The 3rd U.S. Circuit Court of Appeals in Philadelphia ruled against Robalee and Russell Bruesewitz, saying a federal law, the National Childhood Vaccine Injury Act, shields vaccine companies from most civil liability.
The 1986 law says vaccine makers cannot be held liable for injuries that "resulted from side effects that were unavoidable even though the vaccine was properly prepared and was accompanied by proper directions and warnings."
In their lawsuit, the Pennsylvania family alleges that Hannah Bruesewitz was an otherwise healthy infant until she received the vaccine in April 1992, at six-months of age.
They say that within hours of getting the DPT injection, little Hannah suffered a series of seizures, and now a teenager, scontinues to suffer from seizure disorder.

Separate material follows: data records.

(** X6.  [symbol_list] has seven markers: [plot_std] never returns more than
    seven curves, and what it returns has one curve per distinct segment
    when there are fewer than [num_curves] of them, and [num_curves]
    curves otherwise. *)
Theorem plot_std_curve_count k_data seg_length tlim xlim lb fps num_curves data plot_data :
  plot_std_select k_data seg_length tlim fps = Ok data ->
  plot_std k_data seg_length tlim xlim lb fps num_curves = Ok plot_data ->
  (length plot_data <= 7)%nat
  /\ Z.of_nat (length plot_data)
     = Z.min (Z.of_nat (length (drop_duplicates (map col_segment data))))
             (Z.max 0 num_curves).
Proof.
  intros Hsel H. unfold plot_std in H. rewrite Hsel in H. cbn [bind] in H.
  apply bind_Ok in H as (seg_list & Hseg & H).
  apply plot_std_curves_length in H as [Hlen Hbound].
  split.
  - destruct seg_list as [|i rest]; [simpl in Hlen; lia|].
    specialize (Hbound ltac:(done)). lia.
  - rewrite Hlen. unfold plot_std_seg_list in Hseg.
    destruct (decide _) as [Hlt|Hge] in Hseg.
    + apply Ok_inj in Hseg as <-. lia.
    + destruct (decide (num_curves = 0)%Z) in Hseg; [done|].
      apply Ok_inj in Hseg as <-. rewrite length_map, length_seq. lia.
Qed.

Lemma plot_std_curve_count_witness :
  exists plot_data,
    plot_std [GnfRow 25 10 1; GnfRow 36 18 1; GnfRow 25 12 2] 100 LimNone LimNone 10 10 5
      = Ok plot_data
    /\ (length plot_data <= 7)%nat
    /\ Z.of_nat (length plot_data)
       = Z.min (Z.of_nat (length (drop_duplicates
                  (map col_segment [GnfRow 25 10 1; GnfRow 36 18 1; GnfRow 25 12 2]))))
               (Z.max 0 5).
Proof.
  eexists. split; [reflexivity|].
  eapply (plot_std_curve_count _ 100 LimNone LimNone 10 10 5); reflexivity.
Defined.

(** X7.  A listed segment without rows (the segment numbers of the data have
    a gap) stops [plot_std] with [IndexError], for a recognized [xlim]. *)
Theorem plot_std_curves_missing_segment data lb xlim num i rest :
  limit_shape_ok xlim = true ->
  (forall r, r ∈ data -> col_segment r <> i) ->
  plot_std_curves data lb xlim num (i :: rest)
  = Raise (IndexError "index 0 is out of bounds for axis 0 with size 0").
Proof.
  intros Hok Hmiss. cbn [plot_std_curves].
  rewrite (filter_none (fun r => col_segment r = i)) by (intros r Hr; by apply Hmiss).
  rewrite postprocess_gnf_select_nil; [done|].
  destruct xlim as [| | |[|? [|? [|? ?]]]| |]; simpl in *; done.
Qed.

Lemma plot_std_curves_missing_segment_witness :
  plot_std_curves [GnfRow 25 10 1; GnfRow 25 12 3] 10 LimNone 0 [2%Z; 3%Z]
  = Raise (IndexError "index 0 is out of bounds for axis 0 with size 0").
Proof.
  apply plot_std_curves_missing_segment; [reflexivity|].
  intros r Hr. repeat (apply elem_of_cons in Hr as [->|Hr]); simpl; try lia.
  by apply elem_of_nil in Hr.
Defined.

End PlotStdMore.

(* ===================================================================== *)
(** * Properties of [plot_kinetics] *)
(* ===================================================================== *)

Section RescaleFacts.
Local Open Scope R_scope.

Lemma Rlist_min_le (l : list R) x : x ∈ l -> Rlist_min l <= x.
Proof.
  unfold Rlist_min. generalize (hd 0 l) as d.
  induction l as [|a l IH]; intros d Hx; [by apply elem_of_nil in Hx|].
  simpl. apply elem_of_cons in Hx as [->|Hx].
  - apply Rmin_l.
  - etrans; [apply Rmin_r | by apply IH].
Qed.

Lemma Rlist_max_ge (l : list R) x : x ∈ l -> x <= Rlist_max l.
Proof.
  unfold Rlist_max. generalize (hd 0 l) as d.
  induction l as [|a l IH]; intros d Hx; [by apply elem_of_nil in Hx|].
  simpl. apply elem_of_cons in Hx as [->|Hx].
  - apply Rmax_l.
  - etrans; [by apply IH | apply Rmax_r].
Qed.

Lemma foldr_Rmin_cases d (l : list R) : foldr Rmin d l = d \/ foldr Rmin d l ∈ l.
Proof.
  induction l as [|a l IH]; [by left|].
  simpl. apply (Rmin_case a (foldr Rmin d l)
                  (fun r => r = d \/ r ∈ a :: l)).
  - right. by left.
  - destruct IH as [IH|IH]; [by left | right; by right].
Qed.

Lemma foldr_Rmax_cases d (l : list R) : foldr Rmax d l = d \/ foldr Rmax d l ∈ l.
Proof.
  induction l as [|a l IH]; [by left|].
  simpl. apply (Rmax_case a (foldr Rmax d l)
                  (fun r => r = d \/ r ∈ a :: l)).
  - right. by left.
  - destruct IH as [IH|IH]; [by left | right; by right].
Qed.

Lemma Rlist_min_elem (l : list R) : l <> [] -> Rlist_min l ∈ l.
Proof.
  destruct l as [|a l]; [done|]. intros _. unfold Rlist_min. cbn [hd].
  destruct (foldr_Rmin_cases a (a :: l)) as [-> | H]; [by left | done].
Qed.

Lemma Rlist_max_elem (l : list R) : l <> [] -> Rlist_max l ∈ l.
Proof.
  destruct l as [|a l]; [done|]. intros _. unfold Rlist_max. cbn [hd].
  destruct (foldr_Rmax_cases a (a :: l)) as [-> | H]; [by left | done].
Qed.

Lemma Rlist_max_unique (l : list R) M :
  M ∈ l -> (forall x, x ∈ l -> x <= M) -> Rlist_max l = M.
Proof.
  intros HM Hall. apply Rle_antisym.
  - apply Hall, Rlist_max_elem. intros ->. by apply elem_of_nil in HM.
  - by apply Rlist_max_ge.
Qed.

Lemma Rlist_max_shift (l : list R) m :
  l <> [] -> Rlist_max (map (fun v => v - m) l) = Rlist_max l - m.
Proof.
  intros Hne. apply Rlist_max_unique.
  - apply list_elem_of_fmap. exists (Rlist_max l). split; [done|].
    by apply Rlist_max_elem.
  - intros x Hx. apply list_elem_of_fmap in Hx as (v & -> & Hv).
    apply Rlist_max_ge in Hv. lra.
Qed.

(** What [rescale_intensity] computes, for a series that is not constant. *)
Lemma rescale_intensity_value (l : list R) :
  Rlist_min l < Rlist_max l ->
  rescale_intensity l
  = map (fun v => (v - Rlist_min l) / (Rlist_max l - Rlist_min l)) l.
Proof.
  intros Hlt. unfold rescale_intensity.
  assert (Hne : l <> []) by (intros ->; unfold Rlist_min, Rlist_max in Hlt; simpl in Hlt; lra).
  rewrite Rlist_max_shift by done. by rewrite map_map.
Qed.

Lemma rescale_intensity_props (l : list R) :
  Rlist_min l < Rlist_max l ->
  length (rescale_intensity l) = length l
  /\ (forall v, v ∈ rescale_intensity l -> 0 <= v <= 1)
  /\ 0 ∈ rescale_intensity l
  /\ 1 ∈ rescale_intensity l.
Proof.
  intros Hlt. rewrite rescale_intensity_value by done.
  assert (Hne : l <> []) by (intros ->; unfold Rlist_min, Rlist_max in Hlt; simpl in Hlt; lra).
  split; [by rewrite length_map|]. split; [|split].
  - intros v Hv. apply list_elem_of_fmap in Hv as (x & -> & Hx).
    pose proof (Rlist_min_le l x Hx). pose proof (Rlist_max_ge l x Hx).
    split.
    + apply Rmult_le_pos; [lra|]. left. apply Rinv_0_lt_compat. lra.
    + apply (Rmult_le_reg_r (Rlist_max l - Rlist_min l)); [lra|].
      unfold Rdiv. rewrite Rmult_assoc, Rinv_l by lra. lra.
  - apply list_elem_of_fmap. exists (Rlist_min l). split; [|by apply Rlist_min_elem].
    unfold Rdiv. rewrite Rminus_diag. lra.
  - apply list_elem_of_fmap. exists (Rlist_max l). split; [|by apply Rlist_max_elem].
    field. lra.
Qed.

(** X8.  The rescaled light intensity of a series that is not constant lies in
    [[0, 1]], and reaches both ends. *)
Theorem rescale_intensity_range (l : list R) :
  Rlist_min l < Rlist_max l ->
  length (rescale_intensity l) = length l
  /\ (forall v, v ∈ rescale_intensity l -> 0 <= v <= 1)
  /\ 0 ∈ rescale_intensity l
  /\ 1 ∈ rescale_intensity l.
Proof. apply rescale_intensity_props. Qed.

Lemma rescale_intensity_range_witness :
  length (rescale_intensity [3; 7; 5]) = length [3; 7; 5]
  /\ (forall v, v ∈ rescale_intensity [3; 7; 5] -> 0 <= v <= 1)
  /\ 0 ∈ rescale_intensity [3; 7; 5]
  /\ 1 ∈ rescale_intensity [3; 7; 5].
Proof.
  apply (rescale_intensity_range [3; 7; 5]).
  apply Rlt_le_trans with 7.
  - apply Rle_lt_trans with 3; [apply Rlist_min_le; by left | lra].
  - apply Rlist_max_ge. right. by left.
Defined.

End RescaleFacts.

(** Decides the tests of a [filter] over a concrete table of reals. *)
Ltac eval_filter :=
  repeat (rewrite filter_cons || rewrite filter_nil);
  repeat match goal with
    | |- context [decide ?P] =>
        first [ rewrite (decide_True (P := P))
                  by (simpl; eval_IZR; solve [lra | split; lra])
              | rewrite (decide_False (P := P))
                  by (simpl; eval_IZR; solve [lra | intros [? ?]; lra]) ]
    end.

Section PlotKineticsFacts.
Local Open Scope R_scope.

Variable polyfit : list R -> list R -> Res R.

Lemma plot_kinetics_fit_value k_data lb xlim seg_length fps segs t power :
  plot_kinetics_fit polyfit k_data lb xlim seg_length fps segs = Ok (t, power) ->
  t = map (fun idx => IZR ((idx - 1) * seg_length) / IZR fps) segs
  /\ length power = length segs.
Proof.
  revert t power. induction segs as [|idx rest IH]; intros t power H.
  - simpl in H. apply Ok_inj in H. by injection H as <- <-.
  - cbn [plot_kinetics_fit] in H.
    apply bind_Ok in H as (xy & _ & H).
    apply bind_Ok in H as (p & _ & H).
    apply bind_Ok in H as ([t' power'] & Hmore & H).
    apply Ok_inj in H. injection H as <- <-.
    apply IH in Hmore as [-> Hlen]. simpl. by rewrite Hlen.
Qed.

Lemma plot_kinetics_value k_data i_data tlim xlim lb seg_length fps data k_kept i_kept :
  plot_kinetics_apply_tlim k_data i_data tlim seg_length fps = Ok (k_kept, i_kept) ->
  plot_kinetics polyfit k_data i_data tlim xlim lb seg_length fps = Ok data ->
  exists alpha,
    data = [("t0", map (fun idx => IZR ((idx - 1) * seg_length) / IZR fps)
                       (drop_duplicates (map col_segment k_kept)));
            ("alpha", alpha);
            ("t1", map (fun r => col_t r / IZR fps) i_kept);
            ("i", rescale_intensity (map col_intensity i_kept))]
    /\ length alpha = length (drop_duplicates (map col_segment k_kept)).
Proof.
  intros Hsel H. unfold plot_kinetics in H. rewrite Hsel in H. cbn [bind fst snd] in H.
  apply bind_Ok in H as ([t power] & Hfit & H).
  apply Ok_inj in H as <-. cbn [fst snd].
  apply plot_kinetics_fit_value in Hfit as [-> Hlen]. by exists power.
Qed.

Lemma plot_kinetics_apply_tlim_within k_data i_data tlim seg_length fps k_kept i_kept :
  plot_kinetics_apply_tlim k_data i_data tlim seg_length fps = Ok (k_kept, i_kept) ->
  (forall r, r ∈ k_kept ->
     within_tlim tlim (IZR ((col_segment r - 1) * seg_length) / IZR fps))
  /\ (forall r, r ∈ i_kept -> within_tlim tlim (col_t r / IZR fps)).
Proof.
  intros H.
  destruct tlim as [|t| |[|t0 [|t1 [|? ?]]]| |]; simpl in H; try done.
  - apply Ok_inj in H. injection H as <- <-.
    split; intros r Hr; by apply list_elem_of_filter in Hr as [Hr _].
  - destruct (decide (t1 > t0)) as [Hgt|]; [|done].
    apply Ok_inj in H. injection H as <- <-.
    split; intros r Hr; apply list_elem_of_filter in Hr as [[H1 H2] _]; simpl; lra.
Qed.

(** X9.  Every time that [plot_kinetics] returns, in ['t0'] and in ['t1'],
    lies within [tlim]: below an integer [tlim], and in
    [[tlim[0], tlim[1])] for a list ([fps] is not 0). *)
Theorem plot_kinetics_times_within k_data i_data tlim xlim lb seg_length fps data :
  (fps <> 0)%Z ->
  plot_kinetics polyfit k_data i_data tlim xlim lb seg_length fps = Ok data ->
  forall key times v,
    key = "t0" \/ key = "t1" ->
    dict_get key data = Some times ->
    v ∈ times ->
    within_tlim tlim v.
Proof.
  intros _ H key times v Hkey Hget Hv.
  pose proof H as H'. unfold plot_kinetics in H'.
  apply bind_Ok in H' as ([k_kept i_kept] & Hsel & _).
  destruct (plot_kinetics_value _ _ _ _ _ _ _ _ _ _ Hsel H) as (alpha & -> & _).
  destruct (plot_kinetics_apply_tlim_within _ _ _ _ _ _ _ Hsel) as [Hk Hi].
  destruct Hkey as [-> | ->]; simpl in Hget; injection Hget as <-.
  - apply list_elem_of_fmap in Hv as (idx & -> & Hidx).
    rewrite elem_of_drop_duplicates in Hidx.
    apply list_elem_of_fmap in Hidx as (r & -> & Hr). by apply Hk.
  - apply list_elem_of_fmap in Hv as (r & -> & Hr). by apply Hi.
Qed.

End PlotKineticsFacts.

Section PlotKineticsExamples.
Local Open Scope R_scope.

Lemma sample_plot_kinetics_tlim :
  plot_kinetics_apply_tlim sample_k_data sample_i_data (LimList [0; 25]) 100 10
  = Ok ([GnfRow 25 10 1; GnfRow 36 18 1; GnfRow 25 12 2; GnfRow 36 27 2],
        [IRow 0 3; IRow 100 7; IRow 200 5]).
Proof.
  unfold plot_kinetics_apply_tlim, sample_k_data, sample_i_data.
  rewrite decide_True by lra. f_equal. f_equal; eval_filter; reflexivity.
Qed.

Lemma sample_plot_kinetics :
  plot_kinetics unit_slope sample_k_data sample_i_data (LimList [0; 25]) LimNone 10 100 10
  = Ok [("t0", [IZR ((1 - 1) * 100) / IZR 10; IZR ((2 - 1) * 100) / IZR 10]);
        ("alpha", [1; 1]);
        ("t1", [0 / IZR 10; 100 / IZR 10; 200 / IZR 10]);
        ("i", rescale_intensity [3; 7; 5])].
Proof.
  unfold plot_kinetics. rewrite sample_plot_kinetics_tlim. reflexivity.
Qed.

They filed a petition for compensation in the U.S. Court of Federal Claims. The claim was rejected. They then filed a lawsuit in Pennsylvania court alleging that Wyeth could have marketed a safer vaccine but opted not to do so. The claims were all rejected under the National Childhood Vaccine Injury Act.
In a statement, Pfizer said it was hopeful that the Supreme Court will affirm the 3rd U.S. Circuit Court of Appeals ruling.
"Pfizer is pleased that the U.S. Supreme Court has agreed to resolve this legal issue, which is of critical importance to national public health policy," the New York-based company said.
The case is Bruesewitz v. Wyeth, 09-152.